Exercise instructions |
From the top of the records below down to the line containing "the buffer of the stream", reproduce every line exactly.

(Records from a data collection)

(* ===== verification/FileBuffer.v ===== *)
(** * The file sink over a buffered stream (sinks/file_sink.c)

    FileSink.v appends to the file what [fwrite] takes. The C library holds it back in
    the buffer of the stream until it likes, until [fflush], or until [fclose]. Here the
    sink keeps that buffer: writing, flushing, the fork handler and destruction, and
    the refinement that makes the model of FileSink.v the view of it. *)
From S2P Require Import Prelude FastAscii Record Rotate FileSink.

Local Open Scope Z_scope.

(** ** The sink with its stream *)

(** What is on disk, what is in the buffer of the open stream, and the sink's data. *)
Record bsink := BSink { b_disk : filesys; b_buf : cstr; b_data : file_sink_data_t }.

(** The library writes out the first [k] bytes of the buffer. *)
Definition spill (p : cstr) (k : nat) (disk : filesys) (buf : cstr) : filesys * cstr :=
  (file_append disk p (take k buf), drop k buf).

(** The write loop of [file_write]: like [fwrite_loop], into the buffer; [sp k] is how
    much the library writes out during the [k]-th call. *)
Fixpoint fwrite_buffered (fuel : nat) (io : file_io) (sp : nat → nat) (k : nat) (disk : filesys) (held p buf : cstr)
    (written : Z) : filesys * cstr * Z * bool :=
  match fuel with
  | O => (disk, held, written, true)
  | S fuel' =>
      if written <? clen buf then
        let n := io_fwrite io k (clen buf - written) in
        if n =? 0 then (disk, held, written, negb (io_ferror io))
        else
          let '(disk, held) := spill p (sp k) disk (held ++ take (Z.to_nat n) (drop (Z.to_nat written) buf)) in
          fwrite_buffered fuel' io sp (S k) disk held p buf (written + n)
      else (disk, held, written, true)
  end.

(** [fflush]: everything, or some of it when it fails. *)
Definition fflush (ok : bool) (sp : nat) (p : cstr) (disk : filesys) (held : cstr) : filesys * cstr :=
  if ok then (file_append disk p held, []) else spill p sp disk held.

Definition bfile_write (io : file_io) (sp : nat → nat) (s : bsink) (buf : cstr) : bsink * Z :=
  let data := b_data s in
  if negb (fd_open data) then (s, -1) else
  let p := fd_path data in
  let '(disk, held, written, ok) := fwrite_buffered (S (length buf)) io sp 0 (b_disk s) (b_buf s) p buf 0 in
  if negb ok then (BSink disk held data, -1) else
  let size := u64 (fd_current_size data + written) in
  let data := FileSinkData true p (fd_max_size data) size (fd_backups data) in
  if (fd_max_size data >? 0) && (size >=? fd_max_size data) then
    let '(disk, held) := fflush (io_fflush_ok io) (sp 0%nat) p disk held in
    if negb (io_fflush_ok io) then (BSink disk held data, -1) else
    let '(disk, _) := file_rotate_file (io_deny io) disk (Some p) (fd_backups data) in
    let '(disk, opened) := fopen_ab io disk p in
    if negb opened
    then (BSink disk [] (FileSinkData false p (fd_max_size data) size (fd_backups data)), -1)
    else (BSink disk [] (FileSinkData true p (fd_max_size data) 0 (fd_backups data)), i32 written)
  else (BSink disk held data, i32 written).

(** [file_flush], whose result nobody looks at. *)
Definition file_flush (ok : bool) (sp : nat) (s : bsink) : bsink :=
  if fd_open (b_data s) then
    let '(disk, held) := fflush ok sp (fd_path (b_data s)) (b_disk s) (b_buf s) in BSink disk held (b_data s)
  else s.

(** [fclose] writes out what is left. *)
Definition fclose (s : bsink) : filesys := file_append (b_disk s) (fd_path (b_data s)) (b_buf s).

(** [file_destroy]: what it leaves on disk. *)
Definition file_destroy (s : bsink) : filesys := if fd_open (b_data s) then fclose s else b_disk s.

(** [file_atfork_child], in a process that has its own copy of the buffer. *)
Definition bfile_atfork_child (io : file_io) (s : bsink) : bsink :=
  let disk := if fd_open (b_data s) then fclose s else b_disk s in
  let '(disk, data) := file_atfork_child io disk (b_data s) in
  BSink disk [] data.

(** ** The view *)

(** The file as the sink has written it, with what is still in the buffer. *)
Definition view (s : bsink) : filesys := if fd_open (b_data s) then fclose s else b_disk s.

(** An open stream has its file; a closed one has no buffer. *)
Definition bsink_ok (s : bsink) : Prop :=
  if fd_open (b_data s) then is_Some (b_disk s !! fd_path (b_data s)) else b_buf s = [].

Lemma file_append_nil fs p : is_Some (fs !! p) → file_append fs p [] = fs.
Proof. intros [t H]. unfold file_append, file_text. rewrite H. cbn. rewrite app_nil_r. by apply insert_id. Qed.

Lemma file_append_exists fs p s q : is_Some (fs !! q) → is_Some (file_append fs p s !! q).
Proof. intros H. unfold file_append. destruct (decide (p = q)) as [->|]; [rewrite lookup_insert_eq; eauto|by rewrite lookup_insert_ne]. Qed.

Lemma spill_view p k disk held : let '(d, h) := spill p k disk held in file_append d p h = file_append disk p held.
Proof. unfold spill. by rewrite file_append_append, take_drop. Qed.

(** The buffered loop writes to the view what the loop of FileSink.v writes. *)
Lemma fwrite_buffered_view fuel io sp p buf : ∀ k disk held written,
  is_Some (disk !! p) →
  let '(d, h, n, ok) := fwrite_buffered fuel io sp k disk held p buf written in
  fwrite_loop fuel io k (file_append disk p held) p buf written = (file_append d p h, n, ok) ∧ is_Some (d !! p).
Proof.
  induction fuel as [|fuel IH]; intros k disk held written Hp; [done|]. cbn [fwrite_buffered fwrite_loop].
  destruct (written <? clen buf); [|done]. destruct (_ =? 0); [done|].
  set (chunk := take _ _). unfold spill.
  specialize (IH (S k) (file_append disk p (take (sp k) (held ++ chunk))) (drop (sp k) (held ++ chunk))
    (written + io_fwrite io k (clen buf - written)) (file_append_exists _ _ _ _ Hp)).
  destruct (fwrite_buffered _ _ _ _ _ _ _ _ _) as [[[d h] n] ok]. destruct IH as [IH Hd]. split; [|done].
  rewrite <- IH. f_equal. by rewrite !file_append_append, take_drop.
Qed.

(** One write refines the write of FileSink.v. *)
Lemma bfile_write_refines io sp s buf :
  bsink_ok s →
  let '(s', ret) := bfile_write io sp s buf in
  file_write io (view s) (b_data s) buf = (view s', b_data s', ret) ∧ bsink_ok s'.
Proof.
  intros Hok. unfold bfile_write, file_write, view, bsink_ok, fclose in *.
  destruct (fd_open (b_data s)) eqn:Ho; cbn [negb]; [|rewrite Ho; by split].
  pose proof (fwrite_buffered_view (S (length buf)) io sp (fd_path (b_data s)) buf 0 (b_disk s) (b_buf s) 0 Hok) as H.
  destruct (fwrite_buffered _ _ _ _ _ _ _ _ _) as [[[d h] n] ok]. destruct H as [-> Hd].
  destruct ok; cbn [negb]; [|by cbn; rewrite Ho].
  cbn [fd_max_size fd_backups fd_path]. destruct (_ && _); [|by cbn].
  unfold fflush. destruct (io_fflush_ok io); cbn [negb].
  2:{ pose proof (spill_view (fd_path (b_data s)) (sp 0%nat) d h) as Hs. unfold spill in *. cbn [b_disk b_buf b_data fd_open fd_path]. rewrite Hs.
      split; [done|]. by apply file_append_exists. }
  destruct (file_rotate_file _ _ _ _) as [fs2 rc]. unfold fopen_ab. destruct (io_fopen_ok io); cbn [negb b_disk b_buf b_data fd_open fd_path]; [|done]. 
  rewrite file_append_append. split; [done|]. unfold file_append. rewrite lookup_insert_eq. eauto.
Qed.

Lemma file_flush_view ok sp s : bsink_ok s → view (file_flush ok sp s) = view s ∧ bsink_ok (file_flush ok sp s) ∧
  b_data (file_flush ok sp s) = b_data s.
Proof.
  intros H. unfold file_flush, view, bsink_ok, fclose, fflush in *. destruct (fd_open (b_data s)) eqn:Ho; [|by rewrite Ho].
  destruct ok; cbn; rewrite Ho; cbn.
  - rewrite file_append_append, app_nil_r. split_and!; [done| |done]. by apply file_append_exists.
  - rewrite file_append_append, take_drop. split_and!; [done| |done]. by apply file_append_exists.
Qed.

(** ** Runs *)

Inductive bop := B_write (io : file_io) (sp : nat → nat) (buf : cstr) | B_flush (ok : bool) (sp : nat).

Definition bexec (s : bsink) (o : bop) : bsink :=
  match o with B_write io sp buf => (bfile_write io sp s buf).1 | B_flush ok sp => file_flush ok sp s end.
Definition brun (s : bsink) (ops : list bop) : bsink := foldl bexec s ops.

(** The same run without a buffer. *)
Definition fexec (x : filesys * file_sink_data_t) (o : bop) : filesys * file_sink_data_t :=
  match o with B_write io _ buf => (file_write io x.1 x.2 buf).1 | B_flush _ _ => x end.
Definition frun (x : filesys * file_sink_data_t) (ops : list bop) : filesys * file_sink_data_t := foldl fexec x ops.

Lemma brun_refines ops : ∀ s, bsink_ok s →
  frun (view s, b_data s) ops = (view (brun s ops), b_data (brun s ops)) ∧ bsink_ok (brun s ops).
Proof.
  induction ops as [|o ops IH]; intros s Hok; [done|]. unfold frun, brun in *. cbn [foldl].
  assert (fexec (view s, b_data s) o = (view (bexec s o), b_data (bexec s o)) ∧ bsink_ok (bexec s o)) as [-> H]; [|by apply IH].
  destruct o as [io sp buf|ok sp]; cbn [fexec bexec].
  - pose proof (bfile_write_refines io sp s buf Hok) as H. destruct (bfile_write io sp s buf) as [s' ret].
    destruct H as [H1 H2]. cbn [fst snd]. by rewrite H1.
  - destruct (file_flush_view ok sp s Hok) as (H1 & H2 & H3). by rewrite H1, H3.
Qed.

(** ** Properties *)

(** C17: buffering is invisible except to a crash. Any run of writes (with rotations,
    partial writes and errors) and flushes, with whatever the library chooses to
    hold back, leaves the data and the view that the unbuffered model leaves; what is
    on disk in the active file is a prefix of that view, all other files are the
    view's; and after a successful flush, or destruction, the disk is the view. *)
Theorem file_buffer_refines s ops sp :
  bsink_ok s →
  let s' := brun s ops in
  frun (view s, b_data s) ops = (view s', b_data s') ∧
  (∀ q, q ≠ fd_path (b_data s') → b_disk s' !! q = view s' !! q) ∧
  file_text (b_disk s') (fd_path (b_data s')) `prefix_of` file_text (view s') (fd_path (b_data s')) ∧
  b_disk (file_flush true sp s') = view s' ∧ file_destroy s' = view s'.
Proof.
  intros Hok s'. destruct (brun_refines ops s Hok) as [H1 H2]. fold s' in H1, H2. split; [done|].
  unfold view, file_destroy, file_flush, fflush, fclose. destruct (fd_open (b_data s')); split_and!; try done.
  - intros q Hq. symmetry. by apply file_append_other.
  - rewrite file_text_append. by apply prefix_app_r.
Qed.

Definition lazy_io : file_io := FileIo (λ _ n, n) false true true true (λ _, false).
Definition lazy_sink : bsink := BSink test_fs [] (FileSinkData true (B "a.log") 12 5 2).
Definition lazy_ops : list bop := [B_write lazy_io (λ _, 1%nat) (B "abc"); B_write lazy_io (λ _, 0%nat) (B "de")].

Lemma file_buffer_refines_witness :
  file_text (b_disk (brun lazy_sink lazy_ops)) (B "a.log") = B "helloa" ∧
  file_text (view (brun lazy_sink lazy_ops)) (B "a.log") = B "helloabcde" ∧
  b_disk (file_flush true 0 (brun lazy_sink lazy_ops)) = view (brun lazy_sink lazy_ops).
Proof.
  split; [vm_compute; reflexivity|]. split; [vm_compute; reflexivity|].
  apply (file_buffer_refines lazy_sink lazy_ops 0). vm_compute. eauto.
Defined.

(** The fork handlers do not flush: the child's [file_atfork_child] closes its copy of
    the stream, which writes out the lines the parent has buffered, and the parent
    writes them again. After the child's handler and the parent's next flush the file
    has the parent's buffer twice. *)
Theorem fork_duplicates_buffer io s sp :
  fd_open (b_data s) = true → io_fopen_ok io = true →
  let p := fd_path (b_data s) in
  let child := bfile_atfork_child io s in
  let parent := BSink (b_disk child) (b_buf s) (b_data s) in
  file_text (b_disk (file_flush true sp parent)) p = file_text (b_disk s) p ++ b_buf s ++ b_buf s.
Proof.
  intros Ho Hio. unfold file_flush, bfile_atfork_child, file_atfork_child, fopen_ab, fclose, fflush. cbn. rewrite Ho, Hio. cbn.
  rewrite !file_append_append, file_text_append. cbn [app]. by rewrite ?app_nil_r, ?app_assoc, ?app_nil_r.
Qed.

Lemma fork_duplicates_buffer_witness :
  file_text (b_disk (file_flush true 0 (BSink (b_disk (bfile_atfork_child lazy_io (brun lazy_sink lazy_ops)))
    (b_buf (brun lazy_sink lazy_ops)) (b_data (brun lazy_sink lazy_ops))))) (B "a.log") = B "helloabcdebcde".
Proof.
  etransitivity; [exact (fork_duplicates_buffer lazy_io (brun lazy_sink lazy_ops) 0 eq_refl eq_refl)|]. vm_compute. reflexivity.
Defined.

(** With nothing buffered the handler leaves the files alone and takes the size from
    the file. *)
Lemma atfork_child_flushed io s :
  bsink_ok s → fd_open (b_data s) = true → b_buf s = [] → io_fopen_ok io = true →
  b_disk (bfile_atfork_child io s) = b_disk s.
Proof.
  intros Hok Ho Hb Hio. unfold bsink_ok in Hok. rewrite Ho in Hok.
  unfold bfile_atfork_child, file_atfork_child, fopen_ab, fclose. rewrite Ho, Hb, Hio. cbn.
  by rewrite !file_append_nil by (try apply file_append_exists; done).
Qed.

Reply to the task |
(* ===== verification/FileBuffer.v ===== *)
(** * The file sink over a buffered stream (sinks/file_sink.c)

    FileSink.v appends to the file what [fwrite] takes. The C library holds it back in
    the buffer of the stream until it likes, until [fflush], or until [fclose]. Here the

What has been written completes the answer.